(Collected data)
(* ===== verification/Bytes.v ===== *)
(** * Bytes, big-endian words and IPv4 addresses

    The machine data of the program: [u8], slices of bytes read and written at an offset,
    network byte order, and [std::net::Ipv4Addr] with the operations the crate uses. *)

From Stdlib Require Strings.Byte.
From S2P Require Import Prelude.

(** ** [u8] *)

Definition u8 : Type := Init.Byte.byte.

Definition u8_val (b : u8) : Z := Z.of_N (Strings.Byte.to_N b).

(** The truncating cast [z as u8]. *)
Definition u8_of (z : Z) : u8 :=
  match Strings.Byte.of_N (Z.to_N (z mod 256)) with
  | Some b => b
  | None => Init.Byte.x00
  end.

#[export] Instance u8_eq_dec : EqDecision u8 := Strings.Byte.byte_eq_dec.
#[export] Instance u8_inhabited : Inhabited u8 := populate Init.Byte.x00.

(** ** Big-endian integers *)

(** [uN::from_be_bytes] *)
Definition be (bs : list u8) : Z := fold_left (fun acc b => acc * 256 + u8_val b) bs 0.

(** [u16::to_be_bytes] *)
Definition be16 (v : Z) : list u8 := [u8_of (v / 256); u8_of v].

(** The [n] bytes of [buf] at [off], and the same bytes overwritten. *)
Definition bytes_at (off n : nat) (buf : list u8) : list u8 := take n (drop off buf).

Definition put (off : nat) (bs buf : list u8) : list u8 :=
  take off buf ++ bs ++ drop (off + length bs) buf.

Definition byte_at (off : nat) (buf : list u8) : Z := be (bytes_at off 1 buf).
Definition word_at (off : nat) (buf : list u8) : Z := be (bytes_at off 2 buf).

(** ** [std::net::Ipv4Addr] *)

Record Ipv4Addr := mk_ip { oct0 : u8; oct1 : u8; oct2 : u8; oct3 : u8 }.

#[export] Instance Ipv4Addr_eq_dec : EqDecision Ipv4Addr.
Proof. solve_decision. Defined.

Definition Ipv4Addr_new (a b c d : Z) : Ipv4Addr := mk_ip (u8_of a) (u8_of b) (u8_of c) (u8_of d).

Definition octets (ip : Ipv4Addr) : list u8 := [oct0 ip; oct1 ip; oct2 ip; oct3 ip].

Definition ip_of_octets (bs : list u8) : Ipv4Addr :=
  match bs with
  | [a; b; c; d] => mk_ip a b c d
  | _ => mk_ip Init.Byte.x00 Init.Byte.x00 Init.Byte.x00 Init.Byte.x00
  end.

(** [u32::from_be_bytes(ip.octets())] *)
Definition ip_u32 (ip : Ipv4Addr) : Z := be (octets ip).

(** [Ipv4Addr::is_multicast]: 224.0.0.0/4. *)
Definition is_multicast (ip : Ipv4Addr) : bool :=
  (224 <=? u8_val (oct0 ip)) && (u8_val (oct0 ip) <=? 239).

Definition limited_broadcast : Ipv4Addr := Ipv4Addr_new 255 255 255 255.

Definition ip_at (off : nat) (buf : list u8) : Ipv4Addr := ip_of_octets (bytes_at off 4 buf).

(** ** Lemmas *)

Lemma u8_val_range b : 0 <= u8_val b < 256.
Proof. destruct b; cbv; split; congruence. Qed.

Lemma u8_of_val b : u8_of (u8_val b) = b.
Proof. by destruct b. Qed.

Lemma u8_val_of z : u8_val (u8_of z) = z mod 256.
Proof.
  unfold u8_val, u8_of.
  pose proof (Z.mod_pos_bound z 256 ltac:(lia)).
  destruct (Strings.Byte.of_N _) as [b|] eqn:E.
  - apply Strings.Byte.to_of_N in E. rewrite E. lia.
  - apply Strings.Byte.of_N_None_iff in E. lia.
Qed.

Lemma u8_val_inj a b : u8_val a = u8_val b -> a = b.
Proof. intros H. by rewrite <- (u8_of_val a), <- (u8_of_val b), H. Qed.

Lemma u8_val_small z : 0 <= z < 256 -> u8_val (u8_of z) = z.
Proof. intros. rewrite u8_val_of. by apply Z.mod_small. Qed.

Lemma be_one b : be [b] = u8_val b.
Proof. unfold be. cbn [fold_left]. lia. Qed.

Lemma be_two a b : be [a; b] = u8_val a * 256 + u8_val b.
Proof. unfold be. cbn [fold_left]. lia. Qed.

Lemma be_be16 v : 0 <= v < 65536 -> be (be16 v) = v.
Proof.
  intros. unfold be16. rewrite be_two, !u8_val_of.
  rewrite (Z.mod_small (v / 256)); [pose proof (Z.div_mod v 256); lia |].
  split; [apply Z.div_pos | apply Z.div_lt_upper_bound]; lia.
Qed.

Lemma be_app_one bs b : be (bs ++ [b]) = be bs * 256 + u8_val b.
Proof. unfold be. by rewrite fold_left_app. Qed.

Lemma be_bound bs : 0 <= be bs < 256 ^ Z.of_nat (length bs).
Proof.
  induction bs as [|b bs IH] using rev_ind; [cbn; lia |].
  rewrite be_app_one, length_app. cbn [length].
  rewrite Nat2Z.inj_add, Z.pow_add_r by lia.
  change (256 ^ Z.of_nat 1) with 256. pose proof (u8_val_range b). nia.
Qed.

Lemma length_be16 v : length (be16 v) = 2%nat.
Proof. reflexivity. Qed.

Lemma length_octets ip : length (octets ip) = 4%nat.
Proof. reflexivity. Qed.

Lemma ip_of_octets_octets ip : ip_of_octets (octets ip) = ip.
Proof. by destruct ip. Qed.

Lemma octets_ip_of_octets bs : length bs = 4%nat -> octets (ip_of_octets bs) = bs.
Proof. destruct bs as [|? [|? [|? [|? [|]]]]]; by intros. Qed.

Lemma lookup_bytes_at off n buf i :
  bytes_at off n buf !! i = if decide (i < n)%nat then buf !! (off + i)%nat else None.
Proof.
  unfold bytes_at. case_decide.
  - by rewrite lookup_take_lt, lookup_drop by lia.
  - by rewrite lookup_take_ge by lia.
Qed.

Lemma lookup_put off bs buf i :
  (off + length bs <= length buf)%nat ->
  put off bs buf !! i =
    if decide (off <= i < off + length bs)%nat then bs !! (i - off)%nat else buf !! i.
Proof.
  intros Hle. unfold put. assert (length (take off buf) = off) as Hlen by (rewrite length_take; lia).
  destruct (decide (i < off)%nat).
  - rewrite lookup_app_l, lookup_take_lt by lia. by rewrite decide_False by lia.
  - rewrite lookup_app_r, Hlen by lia. case_decide.
    + by rewrite lookup_app_l by lia.
    + rewrite lookup_app_r, lookup_drop by lia. f_equal. lia.
Qed.

Lemma length_put off bs buf :
  (off + length bs <= length buf)%nat -> length (put off bs buf) = length buf.
Proof. intros. unfold put. rewrite !length_app, length_take, length_drop. lia. Qed.

Lemma length_bytes_at off n buf :
  (off + n <= length buf)%nat -> length (bytes_at off n buf) = n.
Proof. intros. unfold bytes_at. rewrite length_take, length_drop. lia. Qed.

Lemma bytes_at_put_eq off bs buf n :
  n = length bs -> (off + n <= length buf)%nat -> bytes_at off n (put off bs buf) = bs.
Proof.
  intros -> Hle. apply list_eq. intros i. rewrite lookup_bytes_at, lookup_put by done.
  repeat case_decide; try lia.
  - f_equal. lia.
  - symmetry. apply lookup_ge_None. lia.
Qed.

Lemma bytes_at_put_ne off off' n bs buf :
  (off + length bs <= length buf)%nat ->
  (off' + n <= off \/ off + length bs <= off')%nat ->
  bytes_at off' n (put off bs buf) = bytes_at off' n buf.
Proof.
  intros. apply list_eq. intros i. rewrite !lookup_bytes_at, lookup_put by done.
  repeat case_decide; by try lia.
Qed.

Lemma byte_at_range off buf : 0 <= byte_at off buf < 256.
Proof.
  unfold byte_at, bytes_at. pose proof (be_bound (take 1 (drop off buf))).
  destruct (drop off buf) as [|b [|]]; cbn in *; lia.
Qed.

Lemma word_at_range off buf : 0 <= word_at off buf < 65536.
Proof.
  unfold word_at, bytes_at. pose proof (be_bound (take 2 (drop off buf))) as H.
  destruct (drop off buf) as [|b [|c [|]]]; cbn in *; lia.
Qed.

Lemma word_at_put_eq off v buf :
  0 <= v < 65536 -> (off + 2 <= length buf)%nat -> word_at off (put off (be16 v) buf) = v.
Proof. intros. unfold word_at. rewrite bytes_at_put_eq; [by apply be_be16 | done..]. Qed.

Lemma byte_at_put_eq off v buf :
  0 <= v < 256 -> (off + 1 <= length buf)%nat -> byte_at off (put off [u8_of v] buf) = v.
Proof.
  intros. unfold byte_at. rewrite bytes_at_put_eq, be_one by done. by apply u8_val_small.
Qed.

Lemma ip_at_put_eq off ip buf :
  (off + 4 <= length buf)%nat -> ip_at off (put off (octets ip) buf) = ip.
Proof. intros. unfold ip_at. rewrite bytes_at_put_eq by done. apply ip_of_octets_octets. Qed.

Lemma ip_u32_range ip : 0 <= ip_u32 ip < 2 ^ 32.
Proof. pose proof (be_bound (octets ip)) as H. unfold ip_u32. exact H. Qed.

Lemma be_inj bs bs' : length bs = length bs' -> be bs = be bs' -> bs = bs'.
Proof.
  revert bs'. induction bs as [|b bs IH] using rev_ind; intros bs' Hlen Heq.
  - by destruct bs'.
  - destruct bs' as [|b' bs'] using rev_ind.
    { rewrite length_app in Hlen. cbn in Hlen. lia. }
    clear IHbs'. rewrite !length_app in Hlen. cbn in Hlen. rewrite !be_app_one in Heq.
    pose proof (u8_val_range b). pose proof (u8_val_range b').
    assert (u8_val b = u8_val b') as Hb by lia.
    f_equal; [apply IH; lia | by rewrite (u8_val_inj _ _ Hb)].
Qed.

Lemma ip_u32_inj ip ip' : ip_u32 ip = ip_u32 ip' -> ip = ip'.
Proof.
  unfold ip_u32. intros H%be_inj; [| done].
  by rewrite <- (ip_of_octets_octets ip), H, ip_of_octets_octets.
Qed.

Create Rewrite HintDb bcr_bytes.

(** The [bcr_bytes] hints rewrite lengths of writes and drop reads past disjoint writes. *)
#[export] Hint Rewrite length_be16 length_octets : bcr_bytes.
#[export] Hint Rewrite length_put bytes_at_put_ne
  using (cbn [length be16 octets]; autorewrite with bcr_bytes; cbn [length be16 octets]; lia) : bcr_bytes.

(** Reads of fields that a write does not overlap. *)
Section put_ne.
Context (off off' : nat) (bs buf : list u8).
Hypothesis Hfit : (off + length bs <= length buf)%nat.

Lemma byte_at_put_ne :
  (off' + 1 <= off \/ off + length bs <= off')%nat -> byte_at off' (put off bs buf) = byte_at off' buf.
Proof using Hfit. intros. unfold byte_at. by rewrite bytes_at_put_ne. Qed.

Lemma word_at_put_ne :
  (off' + 2 <= off \/ off + length bs <= off')%nat -> word_at off' (put off bs buf) = word_at off' buf.
Proof using Hfit. intros. unfold word_at. by rewrite bytes_at_put_ne. Qed.

Lemma ip_at_put_ne :
  (off' + 4 <= off \/ off + length bs <= off')%nat -> ip_at off' (put off bs buf) = ip_at off' buf.
Proof using Hfit. intros. unfold ip_at. by rewrite bytes_at_put_ne. Qed.
End put_ne.

(** Side conditions of the read and write rules. *)
Ltac fit := cbn [length be16 octets]; autorewrite with bcr_bytes; cbn [length be16 octets]; lia.

#[export] Hint Rewrite byte_at_put_ne word_at_put_ne ip_at_put_ne
  using (cbn [length be16 octets]; autorewrite with bcr_bytes; cbn [length be16 octets]; lia) : bcr_bytes.

(** ** Writes *)

Lemma put_id off n buf : (off + n <= length buf)%nat -> put off (bytes_at off n buf) buf = buf.
Proof.
  intros. apply list_eq. intros i. rewrite lookup_put, length_bytes_at by (rewrite ?length_bytes_at; lia).
  case_decide; [| done]. rewrite lookup_bytes_at, decide_True by lia. f_equal. lia.
Qed.

Lemma be16_be bs : length bs = 2%nat -> be16 (be bs) = bs.
Proof.
  destruct bs as [|a [|b [|]]]; intros; try done. apply be_inj; [done |].
  apply be_be16. exact (be_bound [a; b]).
Qed.

Lemma put_be16_id off buf : (off + 2 <= length buf)%nat -> put off (be16 (word_at off buf)) buf = buf.
Proof.
  intros. unfold word_at. rewrite be16_be by (apply length_bytes_at; lia). by apply put_id.
Qed.

Lemma put_octets_id off buf : (off + 4 <= length buf)%nat -> put off (octets (ip_at off buf)) buf = buf.
Proof.
  intros. unfold ip_at. rewrite octets_ip_of_octets by (apply length_bytes_at; lia). by apply put_id.
Qed.

(** Writing inside the tail of a buffer. *)
Lemma drop_put h off bs buf :
  (h + off + length bs <= length buf)%nat ->
  drop h (put (h + off) bs buf) = put off bs (drop h buf).
Proof.
  intros. apply list_eq. intros i.
  rewrite lookup_drop, !lookup_put, lookup_drop by (rewrite ?length_drop; lia).
  repeat case_decide; try done; try lia. f_equal. lia.
Qed.

Lemma put_drop h buf buf' :
  (h <= length buf)%nat -> length buf' = length buf -> take h buf' = take h buf ->
  put h (drop h buf') buf = buf'.
Proof.
  intros Hh Hlen Ht. unfold put. rewrite <- Ht.
  rewrite (drop_ge buf) by (rewrite length_drop; lia). by rewrite app_nil_r, take_drop.
Qed.

Lemma take_put h off bs buf :
  (h <= off)%nat -> (off + length bs <= length buf)%nat -> take h (put off bs buf) = take h buf.
Proof.
  intros. pose proof (bytes_at_put_ne off 0 h bs buf) as H'. unfold bytes_at in H'.
  rewrite !drop_0 in H'. apply H'; lia.
Qed.

Lemma word_at_drop h off buf : word_at off (drop h buf) = word_at (h + off) buf.
Proof. unfold word_at, bytes_at. by rewrite drop_drop. Qed.

Lemma bytes_at_0_put h off bs buf :
  (off + length bs <= h)%nat -> (h <= length buf)%nat ->
  bytes_at 0 h (put off bs buf) = put off bs (bytes_at 0 h buf).
Proof.
  intros. apply list_eq. intros i.
  rewrite lookup_bytes_at, !lookup_put, lookup_bytes_at by (rewrite ?length_bytes_at; lia).
  repeat case_decide; try done; lia.
Qed.

Lemma bytes_at_rest h n buf : n = (length buf - h)%nat -> bytes_at h n buf = drop h buf.
Proof. intros ->. unfold bytes_at. apply take_ge. rewrite length_drop. lia. Qed.

Lemma drop_put_before h off bs buf :
  (off + length bs <= h)%nat -> (h <= length buf)%nat -> drop h (put off bs buf) = drop h buf.
Proof.
  intros. apply list_eq. intros i. rewrite !lookup_drop, lookup_put by lia.
  by rewrite decide_False by lia.
Qed.

(** Writes to the beginning of a buffer in two parts. *)
Lemma put_app off bs l l' :
  (off + length bs <= length l)%nat -> put off bs (l ++ l') = put off bs l ++ l'.
Proof.
  intros. unfold put. rewrite take_app_le, drop_app_le by lia. by rewrite <- !app_assoc.
Qed.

## Instructions to follow
In the data above, find the line that contains "(** [Ipv4Addr::is_multicast]: 224.0.0.0/4. *)" and the line that contains "Lemma u8_val_small z". Repeat exactly those lines and every line between them, and only those.

## Written answer
(** [Ipv4Addr::is_multicast]: 224.0.0.0/4. *)
Definition is_multicast (ip : Ipv4Addr) : bool :=
  (224 <=? u8_val (oct0 ip)) && (u8_val (oct0 ip) <=? 239).

Definition limited_broadcast : Ipv4Addr := Ipv4Addr_new 255 255 255 255.

Definition ip_at (off : nat) (buf : list u8) : Ipv4Addr := ip_of_octets (bytes_at off 4 buf).

(** ** Lemmas *)

Lemma u8_val_range b : 0 <= u8_val b < 256.
Proof. destruct b; cbv; split; congruence. Qed.

Lemma u8_of_val b : u8_of (u8_val b) = b.
Proof. by destruct b. Qed.

Lemma u8_val_of z : u8_val (u8_of z) = z mod 256.
Proof.
  unfold u8_val, u8_of.
  pose proof (Z.mod_pos_bound z 256 ltac:(lia)).
  destruct (Strings.Byte.of_N _) as [b|] eqn:E.
  - apply Strings.Byte.to_of_N in E. rewrite E. lia.
  - apply Strings.Byte.of_N_None_iff in E. lia.
Qed.

Lemma u8_val_inj a b : u8_val a = u8_val b -> a = b.
Proof. intros H. by rewrite <- (u8_of_val a), <- (u8_of_val b), H. Qed.

Lemma u8_val_small z : 0 <= z < 256 -> u8_val (u8_of z) = z.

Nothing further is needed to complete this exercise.